Intryga w tej historii jest piętrowa i pełna kościelnej polityki. Chodzi o zasłużoną emeryturę kardynała Stanisława Dziwisza. Metropolita Krakowa już w kwietniu skończył 75 lat i oddał się do dyspozycji papieża. Pozostał jednak na stanowisku, by dopilnować Światowych Dni Młodzieży. Jego dni na Wawelu są jednak policzone - Watykan w ostatnich latach nie ma zwyczaju zostawiać emerytów długo na stanowiskach.
Kardynała Dziwisza ktoś musi zastąpić. Arcybiskupstwo krakowskie to bardzo prestiżowe miejsce, gwarantujące nie tylko opiekę nad wawelską katedrą, ale ostatnio wiążące się z tytułem kardynała i prawem wyboru kolejnego papieża.
Takiego stanowiska nie powierza się przypadkowej osobie. Niemal na pewno obejmie ją któryś z zasłużonych metropolitów. A to otwiera pole do spekulacji.
Zgodnie z pogłoskami katedrę na Wawelu miałby objąć przewodniczący episkopatu abp. Stanisław Gądecki, zwalniając przy tym miejsce w Poznaniu, które mógłby objąć jego zastępca w episkopacie - abp. Jędraszewski. Nie brakuje takich, którzy na wawelskiej katedrze widzą samego Jędraszewskiego. I takich, które do biskupiej roszady dokładają jeszcze kardynała Kazimierza Nycza, który Warszawę miałby opuścić dla Krakowa oddając ją Gądeckiemu...

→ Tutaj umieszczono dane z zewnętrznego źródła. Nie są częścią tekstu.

(* ===== verification/AgentRunner.v ===== *)
(** * The agents of a runner

    [deploy_by_hash] and [undeploy_by_hash] of
    [baml-agent-runner/src/runner.rs] as tasks over the runner's two maps, its
    deployment records and its cluster placements, and the route lookup of a
    request.  A task advances by one section under the locks, one query or one
    call of the repository at a time; a task that waits (for the agent's turns
    to drain, at most 30 s) is one that is not scheduled. *)

From stdpp Require Import base gmap sets list strings.
From Stdlib Require Import ZArith Lia.
From S2P Require Import Prelude RustStr Json Errors EventDelivery ContentHash Repository Deployment.

Open Scope string_scope.
Open Scope list_scope.

(** ** State *)

(** [BootedAgent]: the running agent by its number, the artifact it was booted
    from, and [DeploymentProvenance] ([None] is [Ephemeral]). *)
Record Booted := mkBooted {
  bt_agent : nat;
  bt_manifest_name : string;
  bt_provenance : option (string * Z);
  bt_artifact : string
}.

Definition booted_hash (b : Booted) : option string := fst <$> bt_provenance b.
Definition repository_version (b : Booted) : option Z := snd <$> bt_provenance b.

Definition default_instance : string := "default".
Abbreviation route := (string * string)%type.

(** [lifecycle] is shared by the clones of a booted agent: the set of agents
    that are draining. *)
Record runner := mkRunner {
  rn_agents : gmap string Booted;
  rn_routed : gmap route nat;
  rn_draining : gset nat;
  rn_rows : gmap string DeploymentRecord;
  rn_placed : gmap route string;
  rn_next : nat
}.
Definition empty_runner : runner := mkRunner ∅ ∅ ∅ ∅ ∅ 0.

Definition with_maps (a : gmap string Booted) (r : gmap route nat) (rn : runner) : runner :=
  mkRunner a r (rn_draining rn) (rn_rows rn) (rn_placed rn) (rn_next rn).
Definition with_rows (rows : gmap string DeploymentRecord) (rn : runner) : runner :=
  mkRunner (rn_agents rn) (rn_routed rn) (rn_draining rn) rows (rn_placed rn) (rn_next rn).
Definition with_placed (p : gmap route string) (rn : runner) : runner :=
  mkRunner (rn_agents rn) (rn_routed rn) (rn_draining rn) (rn_rows rn) p (rn_next rn).
Definition set_draining (agent : nat) (rn : runner) : runner :=
  mkRunner (rn_agents rn) (rn_routed rn) ({[agent]} ∪ rn_draining rn) (rn_rows rn) (rn_placed rn) (rn_next rn).
Definition next_agent (rn : runner) : runner :=
  mkRunner (rn_agents rn) (rn_routed rn) (rn_draining rn) (rn_rows rn) (rn_placed rn) (S (rn_next rn)).

(** What a task meets outside the runner; [t] is the task. *)
Class RunnerEnv := {
  env_version : nat -> string -> result (option Z) string;
  env_blob : nat -> string -> result string BamlRtError;
  env_bundle : string -> result SourceBundle string;
  env_package_name : string -> result string string;
  env_boot : nat -> string -> result string BamlRtError;
  env_save : nat -> result unit BamlRtError;
  env_delete : nat -> result unit BamlRtError;
  env_cluster : nat -> bool;
  env_now : nat -> string;
  env_json : json -> string;
  env_sha256 : string -> string
}.

Section Runner.
Context `{RunnerEnv}.

Definition verify_artifact_integrity (h bytes : string) (version : Z) : outcome (result unit BamlRtError) :=
  match env_bundle bytes with
  | Err e => Done (Err (InvalidArgument ("Failed to extract source bundle from artifact: " +:+ e)))
  | Ok source =>
      let! versioned := with_manifest_version source version in
      let! canonical := compute_hash env_json env_sha256 versioned in
      Done (if negb (String.eqb canonical h)
            then Err (InvalidArgument ("Artifact content hash mismatch: deployment requests " +:+ h +:+ ", but canonical hash from extracted bundle at repository version "
                   +:+ show_Z version +:+ " is " +:+ canonical))
            else Ok tt)
  end.

Definition hash_deployed (h : string) (rn : runner) : bool :=
  existsb (fun nb => bool_decide (booted_hash nb.2 = Some h)) (map_to_list (rn_agents rn)).

(** ** Undeploying *)

Inductive undeploy_at := UFind | UDrain (name : string) (b : Booted) | URemove (name : string) (b : Booted)
| UUnplace (name : string) (b : Booted) | UDelete (name : string) (b : Booted).

Definition undeploy_step (t : nat) (h : string) (at_ : undeploy_at) (rn : runner) : (undeploy_at + result bool BamlRtError) * runner :=
  match at_ with
  | UFind =>
      match find (fun nb => bool_decide (booted_hash nb.2 = Some h)) (map_to_list (rn_agents rn)) with
      | None => (inr (Ok false), rn)
      | Some (name, b) => (inl (UDrain name b), set_draining (bt_agent b) rn)
      end
  | UDrain name b => (inl (URemove name b), rn)
  | URemove name b =>
      let routed := match AgentPackageName_parse (bt_manifest_name b) with
                    | Some p => delete (p, default_instance) (rn_routed rn)
                    | None => rn_routed rn
                    end in
      (inl (UUnplace name b), with_maps (delete name (rn_agents rn)) routed rn)
  | UUnplace name b =>
      (inl (UDelete name b),
       match AgentPackageName_parse name with
       | Some p => if env_cluster t then with_placed (delete (p, default_instance) (rn_placed rn)) rn else rn
       | None => rn
       end)
  | UDelete name b =>
      match env_delete t with
      | Ok _ => (inr (Ok true), with_rows (delete h (rn_rows rn)) rn)
      | Err e => (inr (Err e), rn)
      end
  end.

(** ** Deploying *)

Inductive deploy_at :=
| DCheck
| DFetch
| DLookup (version : Z) (bytes package : string)
| DSupersede (version : Z) (bytes old : string) (u : undeploy_at)
| DBoot (version : Z) (bytes : string)
| DInsert (name : string) (b : Booted)
| DSave (name : string) (b : Booted)
| DRollback (name : string) (e : BamlRtError)
| DPlace (name : string).

Inductive task :=
| Deploy (h : string) (at_ : deploy_at)
| Undeploy (h : string) (at_ : undeploy_at)
| Finished (r : outcome (result bool BamlRtError)).

Definition no_entry (h : string) : BamlRtError :=
  InvalidArgument ("Repository has no entry for content hash " +:+ h +:+ " — cannot verify artifact against canonical hash").
Definition entry_unreadable (h e : string) : BamlRtError :=
  Io ("Failed to load repository entry for " +:+ h +:+ " (need version for canonical hash verification): " +:+ e).
Definition no_manifest (e : string) : BamlRtError := InvalidArgument ("Failed to read agent package manifest from artifact: " +:+ e).
Definition invalid_package (name : string) : BamlRtError :=
  InvalidArgument ("Agent package name '" +:+ name +:+ "' is invalid; allowed characters: [A-Za-z0-9_-]").
Definition changed_during_deploy (name : string) : BamlRtError :=
  Conflict ("Agent '" +:+ name +:+ "' changed during deploy (concurrent deployment); retry").

(** Entry, blob, integrity and manifest: nothing of the runner is touched. *)
Definition fetch_artifact (t : nat) (h : string) : outcome (result (Z * string * string) BamlRtError) :=
  match env_version t h with
  | Err e => Done (Err (entry_unreadable h e))
  | Ok None => Done (Err (no_entry h))
  | Ok (Some version) =>
      match env_blob t h with
      | Err e => Done (Err e)
      | Ok bytes =>
          let! checked := verify_artifact_integrity h bytes version in
          Done (let? _ := checked in
                let? package := map_err no_manifest (env_package_name bytes) in
                Ok (version, bytes, package))
      end
  end.

Definition deploy_step (t : nat) (h : string) (at_ : deploy_at) (rn : runner) : task * runner :=
  match at_ with
  | DCheck => (if hash_deployed h rn then Finished (Done (Ok true)) else Deploy h DFetch, rn)
  | DFetch =>
      (match fetch_artifact t h with
       | Panic => Finished Panic
       | Done (Err e) => Finished (Done (Err e))
       | Done (Ok (version, bytes, package)) => Deploy h (DLookup version bytes package)
       end, rn)
  | DLookup version bytes package =>
      (match rn_agents rn !! package ≫= booted_hash with
       | Some old => if String.eqb old h then Finished (Done (Ok true)) else Deploy h (DSupersede version bytes old UFind)
       | None => Deploy h (DBoot version bytes)
       end, rn)
  | DSupersede version bytes old u =>
      match undeploy_step t old u rn with
      | (inl u', rn') => (Deploy h (DSupersede version bytes old u'), rn')
      | (inr (Ok _), rn') => (Deploy h (DBoot version bytes), rn')
      | (inr (Err e), rn') => (Finished (Done (Err e)), rn')
      end
  | DBoot version bytes =>
      match env_boot t bytes with
      | Err e => (Finished (Done (Err e)), rn)
      | Ok name =>
          match AgentPackageName_parse name with
          | None => (Finished (Done (Err (invalid_package name))), rn)
          | Some _ => (Deploy h (DInsert name (mkBooted (rn_next rn) name (Some (h, version)) bytes)), next_agent rn)
          end
      end
  | DInsert name b =>
      if hash_deployed h rn then (Finished (Done (Ok true)), rn)
      else if (match rn_agents rn !! name with Some existing => negb (bool_decide (booted_hash existing = Some h)) | None => false end)
      then (Finished (Done (Err (changed_during_deploy name))), rn)
      else (Deploy h (DSave name b), with_maps (<[name := b]> (rn_agents rn)) (<[(name, default_instance) := bt_agent b]> (rn_routed rn)) rn)
  | DSave name b =>
      match env_save t with
      | Ok _ => (Deploy h (DPlace name), with_rows (<[h := mkRecord h name (env_now t) Active None (Some (env_now t)) 0]> (rn_rows rn)) rn)
      | Err e => (Deploy h (DRollback name e), rn)
      end
  | DRollback name e =>
      (Finished (Done (Err e)), with_maps (delete name (rn_agents rn)) (delete (name, default_instance) (rn_routed rn)) rn)
  | DPlace name =>
      (Finished (Done (Ok false)), if env_cluster t then with_placed (<[(name, default_instance) := h]> (rn_placed rn)) rn else rn)
  end.

Definition task_step (t : nat) (tk : task) (rn : runner) : task * runner :=
  match tk with
  | Deploy h at_ => deploy_step t h at_ rn
  | Undeploy h at_ =>
      match undeploy_step t h at_ rn with
      | (inl u, rn') => (Undeploy h u, rn')
      | (inr r, rn') => (Finished (Done r), rn')
      end
  | Finished _ => (tk, rn)
  end.

(** ** Requests *)

(** The local part of [handle_a2a_by_key] and [handle_dispatch_by_key]: both
    maps are read under their locks. *)
Definition resolve_route (rn : runner) (key : AgentRouteKey) : result nat BamlRtError :=
  let package : string := agent_package key in
  let instance : string := agent_instance_id key in
  match rn_agents rn !! package with
  | Some b => if bool_decide (bt_agent b ∈ rn_draining rn)
              then Err (AgentDraining ("Agent " +:+ package +:+ " is draining (undeploy in progress)"))
              else ok_or (rn_routed rn !! (package, instance)) (AgentNotFound ("Agent " +:+ package +:+ "/" +:+ agent_instance_id key +:+ " not found"))
  | None => ok_or (rn_routed rn !! (package, instance)) (AgentNotFound ("Agent " +:+ package +:+ "/" +:+ agent_instance_id key +:+ " not found"))
  end.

Niestety, spekulacje o nominacjach biskupich niemal z zasady stają się nieaktualne, gdy tylko ujrzą światło dzienne. W każdej plotce jest jednak nieco prawdy. Pewne jest, że polski Kościół czeka wkrótce przetasowanie biskupów. I prawdą jest, że abp. Marek Jędraszewski tęskni za rodzinnym Poznaniem. Czy będzie miał szansę pełnić tam posługę? Wkrótce zobaczymy.